Records to process:
(** The target is taken, and acknowledged, only in its own reform. *)
Lemma target_part_ok r self size_ok len_ok rc ms version map tbl sent n out n' :
  drc_accept_target_part r self size_ok len_ok rc ms version map tbl sent n = Ok (out, n') ->
  nd_status n <= REMASTER_FAIL ->
  (forall k, k ∈ out -> exists st, k = PartAckMsg self st version) /\
  ((same_parts n n' /\ PartAckMsg self OG_SUCCESS version ∉ out) \/
   (version = nd_version n /\ ms = OG_SUCCESS /\ nd_status n' = nd_status n /\ part_map (nd_part n') = map /\ inst_part_tbl (nd_part n') = tbl /\
    pm_remaster_inst (nd_part n') = pm_remaster_inst (nd_part n) /\ nd_version n' = nd_version n /\ nd_is_master n' = nd_is_master n)).
Proof.
  unfold drc_accept_target_part. intros E Hn.
  assert (forall st, (forall k, k ∈ (if bool_decide (sent = OG_SUCCESS) then [PartAckMsg self st version] else []) -> exists st, k = PartAckMsg self st version)) as Ho.
  { intros st k. destruct (bool_decide (sent = OG_SUCCESS)); [intros ->%list_elem_of_singleton; eauto|by intros ?%not_elem_of_nil]. }
  destruct (_ =? REMASTER_FAIL); [injection E as <- <-; split; [by intros ? ?%not_elem_of_nil|left; split; [by split|apply not_elem_of_nil]]|].
  destruct (negb size_ok); [injection E as <- <-; split; [by intros ? ?%not_elem_of_nil|left; split; [by split|apply not_elem_of_nil]]|].
  destruct (bool_decide (ms = OG_ERROR)) eqn:Hm.
  { injection E as <- <-. split; [by intros ? ?%not_elem_of_nil|]. left. split; [|apply not_elem_of_nil]. apply (keeps_same self), nd_to_keeps; [by left|done]. }
  destruct (bool_decide (drc_accept_target_part_parameter_check _ _ _ _ = _)) eqn:Hc.
  { injection E as <- <-. split; [apply Ho|]. left. split; [by split|].
    destruct (bool_decide (sent = OG_SUCCESS)); [by intros ?%list_elem_of_singleton|apply not_elem_of_nil]. }
  apply bool_decide_eq_false in Hm, Hc. apply bind_inv in E as (d & _ & [= <- <-]). split; [apply Ho|]. right. unfold drc_accept_target_part_parameter_check in Hc.
  destruct (_ || _) eqn:Ev; [done|]. apply orb_false_iff in Ev as [_ Ev]. rewrite negb_false_iff, Z.eqb_eq in Ev.
  split; [done|]. split; [by destruct ms|]. done.
Qed.

(** The end is accepted only in its own reform, by an instance that waits for
    it. *)
Lemma remaster_done_ok self size_ok rc version sent n out n' :
  drc_accept_remaster_done self size_ok rc version sent n = (out, n') ->
  (forall k, k ∈ out -> exists st, k = DoneAckMsg self st version) /\
  (n' = n \/
   (version = nd_version n /\ nd_status n = REMASTER_PUBLISH /\ nd_status n' = REMASTER_DONE /\
    part_map (nd_part n') = part_map (nd_part n) /\ inst_part_tbl (nd_part n') = inst_part_tbl (nd_part n) /\
    pm_remaster_inst (nd_part n') = pm_remaster_inst (nd_part n) /\ nd_version n' = nd_version n /\ nd_is_master n' = nd_is_master n)).
Proof.
  unfold drc_accept_remaster_done. intros E.
  assert ((out, n') = ([], n) -> (forall k, k ∈ out -> exists st, k = DoneAckMsg self st version) /\ n' = n) as Hnone.
  { intros [= -> ->]. split; [by intros ? ?%not_elem_of_nil|done]. }
  destruct (negb size_ok); [destruct (Hnone (eq_sym E)); auto|].
  destruct ((nd_status n =? REMASTER_DONE) || _ || _ || negb (version =? nd_version n)) eqn:Ev; [destruct (Hnone (eq_sym E)); auto|].
  destruct (nd_status n =? REMASTER_FAIL); [destruct (Hnone (eq_sym E)); auto|].
  destruct (Z.eqb_spec (nd_status n) REMASTER_PUBLISH) as [Es|]; cbn [negb] in E; [|destruct (Hnone (eq_sym E)); auto].
  apply orb_false_iff in Ev as [_ Ev]. rewrite negb_false_iff, Z.eqb_eq in Ev. injection E as <- <-. split.
  - intros k. destruct (bool_decide (sent = OG_SUCCESS)); [intros ->%list_elem_of_singleton; eauto|by intros ?%not_elem_of_nil].
  - right. split; [done|]. split; [done|]. split; [by rewrite nd_to_status, Es|].
    unfold nd_status in Es. unfold nd_to, nd_map_part, drc_update_remaster_local_status. cbn. by rewrite Es.
Qed.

The task:
Lines containing the word "exists": say how many there are in the material, with no other text.

Response to this task:
4